Contribution of area 17 to cell responses in the striate-recipient zone of the cat's lateral posterior-pulvinar complex.
Academic Article
Overview
abstract
The cat's lateral posterior-pulvinar complex (LP-pulvinar) contains three main representations of the visual field. The lateral part of the LP nucleus (LPl or striate-recipient zone) is the only region of these extrageniculate nuclei which receives afferents from the primary visual cortex. We investigated the contribution of area 17 to the response properties (orientation and spatial frequency tuning functions) of LPl neurons by cooling or lesioning the visual cortex. Responses of 40 LPl cells were studied before, during and after the reversible cooling of the striate cortex. When tested for orientation, a total of 10 units out of 28 was affected (36%). For most of these cells (eight of 10), cooling the visual cortex yielded a reduction of the cells' visual responses without altering their orientation-selectivity (there was no significant change in the orientation tuning width). For only two cells, inactivation led to an increase in the response amplitude. Also, blocking the visual cortex never modified the direction-selectivity of LPl cells.
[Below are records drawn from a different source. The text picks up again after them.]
#[local] Instance plain_sync : SyncCrypto.
Proof.
  refine {|
    encode_to_vec := λ m, pack (put_segment m);
    decode := λ s, get_segment (unpack s);
    encode_length_delimited := λ r, pack (put_record r);
    sha256 := fit 32;
    SigningKey := string;
    VerifyingKey := string;
    ed25519_sign := λ k m, fit 64 (k +:+ m);
    ed25519_verify := λ k m s, bool_decide (s = fit 64 (k +:+ m));
    verifying_key := λ k, k;
    verifying_key_from_bytes := λ b, Some (of_chars (bytes b))
  |}.
  - intros m. rewrite unpack_pack. destruct m as [cl f l rs pv op cs sg rh].
    unfold put_segment. cbn [pr_cluster_id pr_first_cursor pr_last_cursor pr_records pr_previous_segment_hash
      pr_opened_at_unix_seconds pr_closed_at_unix_seconds pr_signature pr_records_hash].
    assert (∀ c, ∃ t a b s d, put_cursor c = [t; a; b; s; d] ∧ get_cursor t a b s d = c) as Hcur.
    { intros [[a b s d]|]; cbn; do 5 eexists; (split; [done|]); unfold get_cursor;
        [rewrite bool_decide_true by done; by rewrite !unnumber_number|done]. }
    destruct (Hcur f) as (? & ? & ? & ? & ? & -> & <-). destruct (Hcur l) as (? & ? & ? & ? & ? & -> & <-). cbn.
    by rewrite !unnumber_number, get_put_records.
  - intros m. apply fit_length.
  - intros k m. apply fit_length.
  - intros k m. by apply bool_decide_eq_true.
Defined.

Definition get {A E} (d : A) (r : result A E) : A := match r with Ok a => a | Err _ => d end.
Lemma get_ok {A E} (d : A) (r : result A E) : is_ok r = true → r = Ok (get d r).
Proof. by destruct r. Qed.

Definition key_a : @SigningKey plain_sync := "key-a".
Definition start : Cursor := mkCursor "node-a" 3 "runtime" 0.
Definition removal : SyncRecord := mkSyncRecord "node-a" "node-a" "runtime.v1" 1 "k1" "" true.
Definition sample : SyncRecord := mkSyncRecord "node-a" "node-a" "runtime.v1" 1 "k2" "up" false.
Definition blank : CanonicalSegment := mkSegment "" start start [] "" None 0 0.

(** A first segment with a deletion, the next one, and another that claims the place of the first. *)
Definition segment1 : CanonicalSegment := get blank (segment_new "c1" start [removal; sample] None 100 110).
Definition signed1 : SignedSegment := get (mkSigned blank "") (sign_segment segment1 key_a).
Definition wire1 : string := get "" (wire_bytes signed1).
Definition hash1 : string := get "" (segment_hash signed1).
Definition segment2 : CanonicalSegment :=
  get blank (segment_new "c1" (mkCursor "node-a" 3 "runtime" 2) [sample] (Some hash1) 110 120).
Definition signed2 : SignedSegment := get (mkSigned blank "") (sign_segment segment2 key_a).
Definition rewritten : SignedSegment :=
  get (mkSigned blank "") (sign_segment (get blank (segment_new "c1" start [sample] None 100 110)) key_a).
Definition node_a : RepositoryNodeIdentity := mkRepositoryNodeIdentity "node-a" [107; 101; 121; 45; 97] [120].

Lemma segment1_ok : segment_new "c1" start [removal; sample] None 100 110 = Ok segment1.
Proof. apply get_ok. vm_compute. reflexivity. Qed.
Lemma signed1_ok : sign_segment segment1 key_a = Ok signed1.
Proof. apply get_ok. vm_compute. reflexivity. Qed.
Lemma wire1_ok : wire_bytes signed1 = Ok wire1.
Proof. apply get_ok. vm_compute. reflexivity. Qed.

Lemma segment_roundtrip_witness : from_wire wire1 = Ok signed1 ∧ verify_identity signed1 node_a = Ok ().
Proof.
  destruct (segment_roundtrip "c1" start [removal; sample] None 100 110 segment1 key_a signed1 wire1 node_a) as (H1 & H2 & _).
  - vm_compute. reflexivity.
  - discriminate.
  - exact segment1_ok.
  - exact signed1_ok.
  - exact wire1_ok.
  - reflexivity.
  - reflexivity.
  - exact (conj H1 H2).
Defined.

Definition known : gset (string * N) := {[("runtime.v1", 1)]}.
Definition deliveries : list ReceiverEvent := [Deliver signed1 node_a; Deliver signed1 node_a; Deliver signed2 node_a].

Lemma deliveries_ok : Forall event_ok deliveries.
Proof. unfold deliveries. repeat (apply Forall_cons; split; [exact I|]). apply Forall_nil. exact I. Qed.

Lemma receiver_history_witness :
  ∃ r log gaps, receiver_run (for_cluster "c1" known) deliveries = Some (r, log, gaps) ∧ tracks r log gaps.
Proof. exact (receiver_history "c1" known deliveries deliveries_ok). Defined.

(** The state and the log after the deliveries. *)
Definition after (evs : list ReceiverEvent) : SegmentReceiver * list SignedSegment * list Missing :=
  default (for_cluster "c1" known, [], []) (receiver_run (for_cluster "c1" known) evs).
Lemma after_ok evs : bool_decide (is_Some (receiver_run (for_cluster "c1" known) evs)) = true →
  receiver_run (for_cluster "c1" known) evs = Some ((after evs).1.1, (after evs).1.2, (after evs).2).
Proof. unfold after. intros [[[r log] g] ->]%bool_decide_eq_true. done. Qed.

(** The same stream received with and without a repeated delivery. *)
Definition once : list ReceiverEvent := [Deliver signed1 node_a; Deliver signed2 node_a].
Definition key_runtime : StreamKey := ("node-a", "runtime").
Definition progress_in (evs : list ReceiverEvent) : StreamProgress :=
  default (mkProgress 0 0 "" []) (rv_streams (after evs).1.1 !! key_runtime).

Lemma once_ok : Forall event_ok once.
Proof. unfold once. repeat (apply Forall_cons; split; [exact I|]). apply Forall_nil. exact I. Qed.

Lemma logs_equal : (after deliveries).1.2 = [signed1; signed2] ∧ (after once).1.2 = [signed1; signed2].
Proof. split; vm_compute; reflexivity. Qed.
Lemma hashes_differ : bool_decide (segment_hash signed1 = segment_hash signed2) = false.
Proof. vm_compute. reflexivity. Qed.
Lemma same_progress : progress_in deliveries = progress_in once ∧
  rv_streams (after deliveries).1.1 !! key_runtime = Some (progress_in deliveries) ∧
  rv_streams (after once).1.1 !! key_runtime = Some (progress_in once).
Proof. split_and!; vm_compute; reflexivity. Qed.

Lemma two_distinct (x y : SignedSegment) :
  segment_hash x ≠ segment_hash y → ∀ a b h, a ∈ [x; y] ++ [x; y] → b ∈ [x; y] ++ [x; y] →
  segment_hash a = Ok h → segment_hash b = Ok h → a = b.
Proof.
  intros Hne a b h Ha Hb Hha Hhb. rewrite elem_of_app, !elem_of_cons, elem_of_nil in Ha, Hb.
  assert (a = x ∨ a = y) as Ha' by tauto. assert (b = x ∨ b = y) as Hb' by tauto. clear Ha Hb.
  destruct Ha' as [-> | ->], Hb' as [-> | ->]; try done; exfalso; apply Hne; congruence.
Qed.

Lemma same_head_same_history_witness :
  epoch_log key_runtime 3 [signed1; signed2] = [signed1; signed2] ∧
  epoch_log key_runtime (sp_epoch (progress_in deliveries)) (after deliveries).1.2 =
  epoch_log key_runtime (sp_epoch (progress_in once)) (after once).1.2.
Proof.
  split; [vm_compute; reflexivity|]. destruct same_progress as (Hp & Hd & Ho). destruct logs_equal as [Hl1 Hl2].
  apply (same_head_same_history "c1" known deliveries once (after deliveries).1.1 (after once).1.1 (after deliveries).1.2 (after once).1.2
    (after deliveries).2 (after once).2 key_runtime _ _ deliveries_ok once_ok).
  - apply after_ok. vm_compute. reflexivity.
  - apply after_ok. vm_compute. reflexivity.
  - exact Hd.
  - exact Ho.
  - exact (f_equal sp_epoch Hp).
  - exact (f_equal sp_last_segment_hash Hp).
  - rewrite Hl1, Hl2. apply two_distinct. exact (bool_decide_eq_false_1 _ hashes_differ).
Defined.

(** A receiver that took the first segment, saw it rewritten, and is sent the second. *)
Definition took1 : SegmentReceiver := (after [Deliver signed1 node_a]).1.1.
Definition answer_of (x : option (SegmentReceiver * result Acceptance ProtocolError)) : SegmentReceiver * result Acceptance ProtocolError :=
  default (for_cluster "c1" known, Err InvalidWire) x.
Definition forked : SegmentReceiver := (answer_of (accept took1 rewritten node_a)).1.

Lemma forked_ok : accept took1 rewritten node_a = Some (forked, Err (ForkDetected 4)).
Proof.
  assert (match accept took1 rewritten node_a with Some (_, Err (ForkDetected n)) => N.eqb n 4 | _ => false end = true) as H
    by (vm_compute; reflexivity).
  unfold forked. destruct (accept took1 rewritten node_a) as [[r [a|e]]|]; [done| |done].
  destruct e; try done. apply N.eqb_eq in H as ->. done.
Qed.

Definition resent : list ReceiverEvent := [Deliver signed2 node_a; Deliver signed1 node_a].
Lemma resent_runs : ∃ r log gaps, receiver_run forked resent = Some (r, log, gaps).
Proof.
  assert (bool_decide (is_Some (receiver_run forked resent)) = true) as H by (vm_compute; reflexivity).
  apply bool_decide_eq_true in H as [[[r log] gaps] H]. by exists r, log, gaps.
Qed.

Lemma receiver_stays_closed_witness :
  ∃ r log gaps, receiver_run forked resent = Some (r, log, gaps) ∧
  ∀ s', s' ∈ log → seg_key s' = seg_key rewritten → seg_epoch s' ≠ seg_epoch rewritten.
Proof.
  destruct resent_runs as (r & log & gaps & Hrun). exists r, log, gaps. split; [exact Hrun|].
  destruct (receiver_stays_closed took1 rewritten node_a forked resent r log gaps Hrun) as [_ H]. exact (H 4 forked_ok).
Defined.

Lemma signed_typed s : bool_decide (cursor_from_proto (first_cursor (canonical s)) = Ok (first_cursor (canonical s))) &&
  bool_decide (cursor_from_proto (last_cursor (canonical s)) = Ok (last_cursor (canonical s))) &&
  bool_decide (String.length (records_hash (canonical s)) = 32%nat) && bool_decide (String.length (signature s) = 64%nat) &&
  bool_decide (previous_segment_hash (canonical s) = None) = true → typed s.
Proof.
  rewrite !andb_true_iff, !bool_decide_eq_true. intros [[[[? ?] ?] ?] Hp]. split; [done..| |done]. intros h. by rewrite Hp.
Qed.

(** The first delivery is accepted. *)
Definition took_first : option (SegmentReceiver * Cursor * option CursorGap * N) :=
  match accept (for_cluster "c1" known) signed1 node_a with
  | Some (r, Ok (Accepted ack gap u)) => Some (r, ack, gap, u)
  | _ => None
  end.
Lemma took_first_ok : ∃ r gap u, took1 = r ∧
  accept (for_cluster "c1" known) signed1 node_a = Some (r, Ok (Accepted (mkCursor "node-a" 3 "runtime" 1) gap u)).
Proof.
  assert ((λ x, x.1.1.2) <$> took_first = Some (mkCursor "node-a" 3 "runtime" 1)) as H by (vm_compute; reflexivity).
  unfold took1, after, took_first in *. cbn [receiver_run receiver_step].
  destruct (accept (for_cluster "c1" known) signed1 node_a) as [[r [[ack gap u|]|]]|]; try done.
  cbn in H. injection H as ->. by exists r, gap, u.
Qed.

Lemma receiver_restart_witness : accept took1 signed1 node_a = Some (took1, Ok (Duplicate (mkCursor "node-a" 3 "runtime" 1))).
Proof.
  destruct took_first_ok as (r & gap & u & -> & Hr).
  destruct (receiver_restart "c1" known [] (for_cluster "c1" known) [] [] signed1 node_a r (mkCursor "node-a" 3 "runtime" 1) gap u
    (mkReceiverCheckpoint [] ∅ [] [])) as [H _].
  - apply Forall_nil. exact I.
  - apply signed_typed. vm_compute. reflexivity.
  - reflexivity.
  - exact Hr.
  - exact H.
Defined.
End SyncSample.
When tested for spatial frequency, 12 neurons out of 33 were affected (36%) by the experimental protocol. In most cases, we observed a reduction in the responses at each spatial frequency tested, with no change in tuning bandwidth. For only three LPl cells, the effects of inactivation of the visual cortex were restricted to specific spatial frequencies, altering the profile of the spatial frequency tuning function. In five cats, removing area 17 reduced the proportion of visual neurons in LPl and the spared visually evoked responses were noticeably depressed. Despite the reduction in responsiveness, a few LPl receptive fields within the cortical scotoma were still sensitive to the orientation and/or direction of a moving stimulus. This last observation suggests that some properties in LPl could be generated either by circuits intrinsic to the LPl or by afferents from extrastriate cortical areas. Overall, these results indicate that projections from the visual cortex to the striate-recipient zone of the LP-pulvinar complex are mainly excitatory. Despite the strong impact of the area 17 projections, our data suggest that the extrastriate cortex could also play a role in the establishment of response properties in the cat's LPl.